Can’t think Anderson or Perot had lasting influence. Hard to say if the Greens have yet to have an impact on getting their ideas accepted. I lack the historical perspective…not enough time has passed.
The Progressive and Bullmoose parties likely drove other parties to embrace reforms of the corrupt political system of the early 1900’s.
And it’s argued that FDR embraced many of the ideas of the 1930’s Soc*al*sts and Communists in moderated form to create the “New Deal”. He wanted to undercut the potential of an actual right- or left-wing revolution during the Depression.
The AIP/Dixiecrats didn’t preserve segregation but much of their heritage is alive and well in the Republican party…but that was after they were absorbed INTO the Pugs. They’ve since become the “base”.
**Edited and realed by MOD.
cinnamonape @ 108 –
thanks for the history lesson – much appreciated!
my knowledge of our history is quite limited (especially compared to yours!)…. but i’m not aware of a time that progressive (as we now use the term) policies were implemented by one or both of the two parties from within – am i wrong to think it has always taken political “threats” (not referring specifically to threats of violence) from the outside – from social movements and/or third parties?
Here is the fundamental issue: How the hell can Congress do anything since Bushco won’t tell them anything? The State Secret dodge is just Bullshit. What we’re talking about is unlawful, unconstitutional spying on US citizens. That’s why we have a fucking constitution! It’s to protect the rights of the people and to LIMIT the activities of government. There are no “State Secrets” when it comes to violating the Constitution. It seems the only thing Leahy and DiFi and everyone else should be saying is: “Give us and the United States Citizens all of the information or we’ll start impeachment proceedings for the president’s violation of his oath and duty to uphold and protect the Constitution and to follow the laws.”

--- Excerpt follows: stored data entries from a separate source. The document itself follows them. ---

(** X7.  With a positive batch size and [randperm] drawing permutations,
    each of the three loader methods either has its loader refused, which
    happens to the train loader when no row of the table is a train row,
    or returns a loader whose batch sampler groups the [n] indices of its
    dataset into [n / batch_size] batches of [batch_size] indices,
    followed by one batch of the [n mod batch_size] indices left, if any. *)
Theorem X7_batch_sizes data_dir df seasons bands batch_size
    (randperm : nat → list nat) :
  0 < batch_size →
  (∀ n, randperm n ≡ₚ seq 0 n) →
  let self := Dataloader.__init__ data_dir df seasons bands batch_size in
  Forall (λ '(loader, files, shuffle),
    (dl ← call loader self;
     (λ bs : list (list nat), length <$> bs) <$> DataLoader.batches randperm dl)
    = if shuffle && (length files =? 0)%nat
      then Raise ValueError
      else Ok (batch_lengths (Z.to_nat batch_size) (length files)))
    (loaders self).
Proof.
  intros Hsize Hperm self.
  destruct (Z.leb_spec batch_size 0) as [?|_]; [lia|].
  repeat apply Forall_cons_2; [..|apply Forall_nil_2];
    unfold call at 1;
    unfold Dataloader.train_dataloader, Dataloader.val_dataloader,
      Dataloader.test_dataloader, mbind at 2, M_bind, get, lift;
    cbn [fst]; rewrite loader_init_run;
    cbn [Dataloader.__init__ Dataloader.train_dataset Dataloader.val_dataset
         Dataloader.test_dataset Dataloader.train_files Dataloader.val_files
         Dataloader.test_files Dataloader.batch_size self
         Dataset.__init__ Dataset.files];
    destruct (Z.leb_spec batch_size 0) as [?|_]; try lia;
    rewrite orb_false_r;
    (destruct (_ && _); [done|]);
    cbn [mbind result_bind]; by rewrite batches_lengths.
Qed.
(** * Merging fragment databases

    A shallow embedding of [mmpdblib/cli/fragdb_merge.py]: the three
    [INSERT ... SELECT] statements of [fragdb_merge_sql], the helpers
    [open_output_fragdb] and [check_options_mismatch], and the command
    [fragdb_merge] itself, followed by the properties of the merge.

    Python's control flow (exceptions, [try]/[except], [try]/[finally],
    [for]) is kept as a state-and-exception monad over the local
    variables of [fragdb_merge]; SQL tables are lists of rows in rowid
    order and a query is a list comprehension over its tables.  No
    query of the file has an [ORDER BY]: the rows of the duplicate
    check come in an order that is left to the database engine, and the
    rows an [INSERT ... SELECT] copies are numbered in the order of the
    scan.

    What the file only calls is modelled from the specification, and
    marked so, or left open as a parameter: the uniqueness the table
    definitions put on the title columns ([index_ddl]) and Python's
    [repr].  What the file system and sqlite3 decide (which paths hold
    a fragment database, what [open_fragdb] raises for the others,
    whether a database can be created or attached, the order of the
    rows of a query) is part of the [world] a run takes place in.  The
    properties are stated for runs whose output path is not one of the
    input paths. *)

From Stdlib Require Import ZArith DecimalString.
From stdpp Require Import base strings list gmap sorting.

Local Open Scope string_scope.
Local Open Scope list_scope.

(** ** Python: exceptions and a monad for statements *)

Inductive exn :=
  | SystemExit (lines : list string)      (* raised by [die] *)
  | ValueError (msg : string)
  | OperationalError (msg : string)       (* sqlite3.OperationalError *)
  | IntegrityError (msg : string)         (* sqlite3.IntegrityError *)
  | KeyError (key : string)
  | DatabaseError (msg : string)          (* sqlite3.DatabaseError *)
  | FileNotFoundError (path : string)
  | IsADirectoryError (path : string)
  | AttributeError (msg : string)
  | AssertionError (msg : string).

(** A statement runs on a state [S] and either returns or raises; the
    state survives an exception, which is what [finally] blocks see. *)
Definition py (S A : Type) : Type := S → S * (exn + A).

Definition ret {S A} (a : A) : py S A := λ s, (s, inr a).

Definition raise {S A} (e : exn) : py S A := λ s, (s, inl e).
(** X18: the last pair wins.  For every finite sequence of pairs followed
    by a pair [(k, v)], [undefined] included, the constructed container
    answers [get(k) = v] and [getReverse(v) = k], with [has(k)] and
    [hasReverse(v)] true, whatever the earlier pairs were. *)
Theorem constructor_last_pair_wins
  (pairs : list (JsValue * JsValue)) (k v : JsValue) :
  let bm := constructor (Some (pairs ++ [(k, v)])) in
  get bm k = v ∧ getReverse bm v = k ∧
  has bm k = true ∧ hasReverse bm v = true.
Proof.
  intros bm. subst bm. unfold constructor. rewrite for_of_set_app.
  cbn [for_of_set].
  destruct (set_shape k v (for_of_set pairs empty)) as (A & B & ->).
  unfold get, getReverse, has, hasReverse, JsMap.get, JsMap.has. bm_cbn.
  rewrite !lookup_insert_eq. by repeat split.
Qed.

(** X19: values are unique (I2).  In a container built without storing
    [undefined], two distinct keys that are both present never map to the
    same value. *)
Theorem distinct_keys_distinct_values (ops : list Op) (k1 k2 : JsValue) :
  forallb op_defined ops = true →
  k1 ≠ k2 →
  has (run ops empty) k1 = true → has (run ops empty) k2 = true →
  get (run ops empty) k1 ≠ get (run ops empty) k2.
Proof.
  intros Hops Hne H1 H2. destruct (run_wf ops Hops) as [Hinv _].
  unfold has, get, JsMap.get in *.
  apply has_true_lookup in H1 as [v1 Hv1], H2 as [v2 Hv2].
  rewrite Hv1, Hv2. simpl. intros ->.
  apply Hinv in Hv1, Hv2. congruence.
Qed.

Lemma distinct_keys_distinct_values_witness :
  let ops := [OpSet (JsString "a") (JsNumber 1);
              OpSet (JsString "b") (JsNumber 1);
              OpSet (JsString "c") (JsNumber 2)] in
  get (run ops empty) (JsString "b") ≠ get (run ops empty) (JsString "c").
Proof.
  apply (distinct_keys_distinct_values
           [OpSet (JsString "a") (JsNumber 1);
            OpSet (JsString "b") (JsNumber 1);
            OpSet (JsString "c") (JsNumber 2)]
           (JsString "b") (JsString "c"));
    by_evaluation.
Defined.

(** X20: [delete] and [deleteReverse] mirror each other.  In a container
    built without storing [undefined], for every present key [k] with value
    [v = get(k)]: [getReverse(v)] is [k], [hasReverse(v)] is true, and
    [delete(k)] and [deleteReverse(v)] return the same boolean and leave the
    same container. *)
Theorem delete_mirrors_deleteReverse (ops : list Op) (k : JsValue) :
  forallb op_defined ops = true →
  has (run ops empty) k = true →
  let bm := run ops empty in
  getReverse bm (get bm k) = k ∧
  hasReverse bm (get bm k) = true ∧
  delete k bm = deleteReverse (get bm k) bm.
Proof.
  intros Hops Hk bm. destruct (run_wf ops Hops) as [Hinv Hdef].
  fold bm in Hk, Hinv, Hdef. clearbody bm. destruct bm as [fwd rev].
  unfold inverse_maps, defined_entries in *.
  unfold has, hasReverse, get, getReverse, delete, deleteReverse, JsMap.get,
    JsMap.delete in *. bm_cbn_all.
  apply has_true_lookup in Hk as [v Hv].
  destruct (Hdef _ _ Hv) as [Hkd Hvd].
  pose proof (proj1 (Hinv _ _) Hv) as Hr.
  rewrite Hv. simpl. rewrite Hr. simpl.
  rewrite (strict_equals_false k), (strict_equals_false v) by done.
  simpl. split_and!; [done| |].
  - apply has_true_lookup. rewrite Hr. eauto.
  - f_equal.
    assert (JsMap.has fwd k = true) as ->
      by (apply has_true_lookup; rewrite Hv; eauto).
    symmetry. apply has_true_lookup. rewrite Hr. eauto.
Qed.

Lemma delete_mirrors_deleteReverse_witness :
  let bm := run [OpSet (JsString "a") (JsNumber 1);
                 OpSet (JsString "b") (JsNumber 2)] empty in
  getReverse bm (get bm (JsString "b")) = JsString "b" ∧
  hasReverse bm (get bm (JsString "b")) = true ∧
  delete (JsString "b") bm = deleteReverse (get bm (JsString "b")) bm.
Proof.
  apply (delete_mirrors_deleteReverse
           [OpSet (JsString "a") (JsNumber 1);
            OpSet (JsString "b") (JsNumber 2)]
           (JsString "b"));
    by_evaluation.
Defined.

(** X21: reverse membership is forward content.  In a container built
    without storing [undefined], [hasReverse(v)] is true exactly when some
    present key maps to [v]. *)
Theorem hasReverse_iff_value_stored (ops : list Op) (v : JsValue) :
  forallb op_defined ops = true →
  hasReverse (run ops empty) v = true
  ↔ ∃ k, has (run ops empty) k = true ∧ get (run ops empty) k = v.
Proof.
  intros Hops. destruct (run_wf ops Hops) as [Hinv Hdef].
  unfold hasReverse, has, get, JsMap.get.
  rewrite has_true_lookup. split.
  - intros [k Hk]. exists k. apply Hinv in Hk.
    rewrite has_true_lookup, Hk. eauto.
  - intros (k & [w Hw]%has_true_lookup & Hg).
    rewrite Hw in Hg. simpl in Hg. subst w.
    apply Hinv in Hw. rewrite Hw. eauto.
Qed.

Lemma hasReverse_iff_value_stored_witness :
  let ops := [OpSet (JsString "a") (JsNumber 1);
              OpSet (JsString "b") (JsNumber 1)] in
  hasReverse (run ops empty) (JsNumber 1) = true
  ↔ ∃ k, has (run ops empty) k = true ∧ get (run ops empty) k = JsNumber 1.
Proof.
  apply (hasReverse_iff_value_stored
           [OpSet (JsString "a") (JsNumber 1);
            OpSet (JsString "b") (JsNumber 1)]
           (JsNumber 1)).
  reflexivity.
Defined.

It drives me absolutely nuts that they’re even discussing immunity for Telcoms when it’s very clear that Bush knowingly violated the Constitution and the law. The Constitution is there to PROTECT US. It isn’t there to allow secret spying on US just cuz Bus wants to! Read the Goddamn thing! It prevents the government from spying on us and every thing else related to this hearing is just Bullshit and dryhumping. It’s simple: enforce or rights under the Constitution or get out.